Using the material below, return exactly the lines between the one holding "intros Ha Hi Hn." and the one holding "assert (H1 : exists", inclusive, and no others.

*Data*
=== Section Start ===
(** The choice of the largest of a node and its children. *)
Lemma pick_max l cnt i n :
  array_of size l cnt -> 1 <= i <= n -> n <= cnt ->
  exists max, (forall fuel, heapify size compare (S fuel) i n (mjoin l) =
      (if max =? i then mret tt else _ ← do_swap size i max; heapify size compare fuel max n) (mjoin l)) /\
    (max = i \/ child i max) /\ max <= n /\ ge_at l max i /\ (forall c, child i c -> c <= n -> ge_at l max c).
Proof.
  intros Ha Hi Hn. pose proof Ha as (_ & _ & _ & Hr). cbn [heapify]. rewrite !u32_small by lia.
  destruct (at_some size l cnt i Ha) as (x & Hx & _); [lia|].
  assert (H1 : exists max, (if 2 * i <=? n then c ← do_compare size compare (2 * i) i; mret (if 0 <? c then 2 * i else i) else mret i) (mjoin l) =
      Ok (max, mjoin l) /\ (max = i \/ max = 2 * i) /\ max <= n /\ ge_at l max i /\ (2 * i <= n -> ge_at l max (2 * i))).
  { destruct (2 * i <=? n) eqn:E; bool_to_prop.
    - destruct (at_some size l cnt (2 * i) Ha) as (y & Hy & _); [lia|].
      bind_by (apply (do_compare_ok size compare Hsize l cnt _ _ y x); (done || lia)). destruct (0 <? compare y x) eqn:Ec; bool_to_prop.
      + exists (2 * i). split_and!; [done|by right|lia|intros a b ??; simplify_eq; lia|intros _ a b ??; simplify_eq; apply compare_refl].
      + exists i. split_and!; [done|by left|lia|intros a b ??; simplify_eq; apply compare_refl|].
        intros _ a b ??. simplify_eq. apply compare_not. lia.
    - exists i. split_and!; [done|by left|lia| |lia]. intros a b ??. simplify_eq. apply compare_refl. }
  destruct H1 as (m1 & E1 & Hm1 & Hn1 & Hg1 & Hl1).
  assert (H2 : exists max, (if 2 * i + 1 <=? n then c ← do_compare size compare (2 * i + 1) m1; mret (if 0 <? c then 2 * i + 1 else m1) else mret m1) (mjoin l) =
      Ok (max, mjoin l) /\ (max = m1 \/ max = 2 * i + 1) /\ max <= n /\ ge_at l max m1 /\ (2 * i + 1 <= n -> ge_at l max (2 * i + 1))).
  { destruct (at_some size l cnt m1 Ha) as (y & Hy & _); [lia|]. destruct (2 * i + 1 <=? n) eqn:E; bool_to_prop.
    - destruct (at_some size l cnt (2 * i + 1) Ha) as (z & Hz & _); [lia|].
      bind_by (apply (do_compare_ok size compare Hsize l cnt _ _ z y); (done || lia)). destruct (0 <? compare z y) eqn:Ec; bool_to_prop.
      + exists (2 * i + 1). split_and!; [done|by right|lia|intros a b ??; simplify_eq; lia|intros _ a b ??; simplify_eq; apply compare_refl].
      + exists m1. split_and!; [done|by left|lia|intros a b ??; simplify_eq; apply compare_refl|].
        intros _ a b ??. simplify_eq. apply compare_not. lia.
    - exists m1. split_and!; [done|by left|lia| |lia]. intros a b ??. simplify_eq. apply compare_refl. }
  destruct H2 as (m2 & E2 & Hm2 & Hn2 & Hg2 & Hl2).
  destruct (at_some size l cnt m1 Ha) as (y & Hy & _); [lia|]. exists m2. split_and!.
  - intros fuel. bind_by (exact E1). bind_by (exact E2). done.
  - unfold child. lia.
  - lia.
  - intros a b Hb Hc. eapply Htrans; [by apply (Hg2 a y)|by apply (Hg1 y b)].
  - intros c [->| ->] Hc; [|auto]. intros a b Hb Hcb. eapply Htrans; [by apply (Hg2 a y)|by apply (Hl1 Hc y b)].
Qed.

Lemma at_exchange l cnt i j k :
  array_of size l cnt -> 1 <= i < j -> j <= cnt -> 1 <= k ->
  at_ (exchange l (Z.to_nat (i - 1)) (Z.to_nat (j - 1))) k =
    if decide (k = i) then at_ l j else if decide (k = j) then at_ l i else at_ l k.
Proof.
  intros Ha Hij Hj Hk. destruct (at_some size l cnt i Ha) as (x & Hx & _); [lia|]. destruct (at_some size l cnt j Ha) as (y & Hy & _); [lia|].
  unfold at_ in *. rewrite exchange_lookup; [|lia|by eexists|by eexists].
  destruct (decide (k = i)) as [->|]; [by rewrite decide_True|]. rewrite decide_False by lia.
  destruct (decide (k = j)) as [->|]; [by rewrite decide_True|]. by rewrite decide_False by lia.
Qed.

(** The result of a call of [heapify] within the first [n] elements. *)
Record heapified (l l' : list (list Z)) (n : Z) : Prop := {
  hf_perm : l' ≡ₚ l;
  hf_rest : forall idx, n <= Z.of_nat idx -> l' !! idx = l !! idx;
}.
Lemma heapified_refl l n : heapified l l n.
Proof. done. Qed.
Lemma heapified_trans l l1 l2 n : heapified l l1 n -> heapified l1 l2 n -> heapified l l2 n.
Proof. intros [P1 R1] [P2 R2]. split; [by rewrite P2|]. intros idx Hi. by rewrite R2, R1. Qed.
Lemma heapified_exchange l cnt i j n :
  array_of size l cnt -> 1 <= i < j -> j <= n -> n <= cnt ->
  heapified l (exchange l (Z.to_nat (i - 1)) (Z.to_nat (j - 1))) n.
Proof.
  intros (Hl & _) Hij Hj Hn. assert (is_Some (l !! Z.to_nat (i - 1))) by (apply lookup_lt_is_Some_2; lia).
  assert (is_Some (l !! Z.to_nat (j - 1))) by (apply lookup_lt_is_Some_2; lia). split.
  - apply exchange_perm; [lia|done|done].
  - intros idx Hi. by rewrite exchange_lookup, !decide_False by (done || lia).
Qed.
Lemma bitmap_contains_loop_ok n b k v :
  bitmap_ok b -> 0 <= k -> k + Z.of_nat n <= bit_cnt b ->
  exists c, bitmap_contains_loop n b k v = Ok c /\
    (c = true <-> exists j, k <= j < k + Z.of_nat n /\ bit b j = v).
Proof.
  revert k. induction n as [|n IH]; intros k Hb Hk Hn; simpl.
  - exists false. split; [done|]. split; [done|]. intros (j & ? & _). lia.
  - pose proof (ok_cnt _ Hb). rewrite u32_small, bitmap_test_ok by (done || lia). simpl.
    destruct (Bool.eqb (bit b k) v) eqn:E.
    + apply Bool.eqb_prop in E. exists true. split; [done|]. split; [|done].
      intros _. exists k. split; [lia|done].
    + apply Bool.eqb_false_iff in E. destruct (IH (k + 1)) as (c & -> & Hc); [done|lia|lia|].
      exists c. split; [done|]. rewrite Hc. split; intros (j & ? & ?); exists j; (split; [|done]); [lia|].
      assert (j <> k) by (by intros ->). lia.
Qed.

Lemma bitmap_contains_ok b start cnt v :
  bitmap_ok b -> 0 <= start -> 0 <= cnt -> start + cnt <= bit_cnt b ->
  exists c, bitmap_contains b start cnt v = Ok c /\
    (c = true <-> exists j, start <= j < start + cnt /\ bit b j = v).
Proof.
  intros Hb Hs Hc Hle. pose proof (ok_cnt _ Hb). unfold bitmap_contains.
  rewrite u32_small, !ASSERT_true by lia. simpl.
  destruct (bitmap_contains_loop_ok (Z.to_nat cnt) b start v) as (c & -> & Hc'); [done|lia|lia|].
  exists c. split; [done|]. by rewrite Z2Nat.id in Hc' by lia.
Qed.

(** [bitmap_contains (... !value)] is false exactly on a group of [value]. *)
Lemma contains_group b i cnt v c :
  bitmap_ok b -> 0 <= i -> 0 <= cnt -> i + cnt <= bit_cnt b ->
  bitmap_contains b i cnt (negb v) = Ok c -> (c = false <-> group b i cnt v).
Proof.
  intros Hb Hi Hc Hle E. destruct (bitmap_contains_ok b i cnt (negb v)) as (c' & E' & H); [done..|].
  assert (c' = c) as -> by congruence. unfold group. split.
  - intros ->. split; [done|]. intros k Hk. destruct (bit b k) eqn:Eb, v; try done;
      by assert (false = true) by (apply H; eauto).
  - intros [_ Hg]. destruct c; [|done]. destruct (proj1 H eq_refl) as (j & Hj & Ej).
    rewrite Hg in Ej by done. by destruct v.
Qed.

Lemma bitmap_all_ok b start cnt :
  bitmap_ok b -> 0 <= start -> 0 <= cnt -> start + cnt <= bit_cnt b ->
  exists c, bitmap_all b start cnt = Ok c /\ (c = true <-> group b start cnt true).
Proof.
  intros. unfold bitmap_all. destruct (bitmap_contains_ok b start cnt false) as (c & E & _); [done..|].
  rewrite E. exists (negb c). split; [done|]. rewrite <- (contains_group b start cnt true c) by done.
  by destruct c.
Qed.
=== Section End ===
*Task result*
  intros Ha Hi Hn. pose proof Ha as (_ & _ & _ & Hr). cbn [heapify]. rewrite !u32_small by lia.
  destruct (at_some size l cnt i Ha) as (x & Hx & _); [lia|].
  assert (H1 : exists max, (if 2 * i <=? n then c ← do_compare size compare (2 * i) i; mret (if 0 <? c then 2 * i else i) else mret i) (mjoin l) =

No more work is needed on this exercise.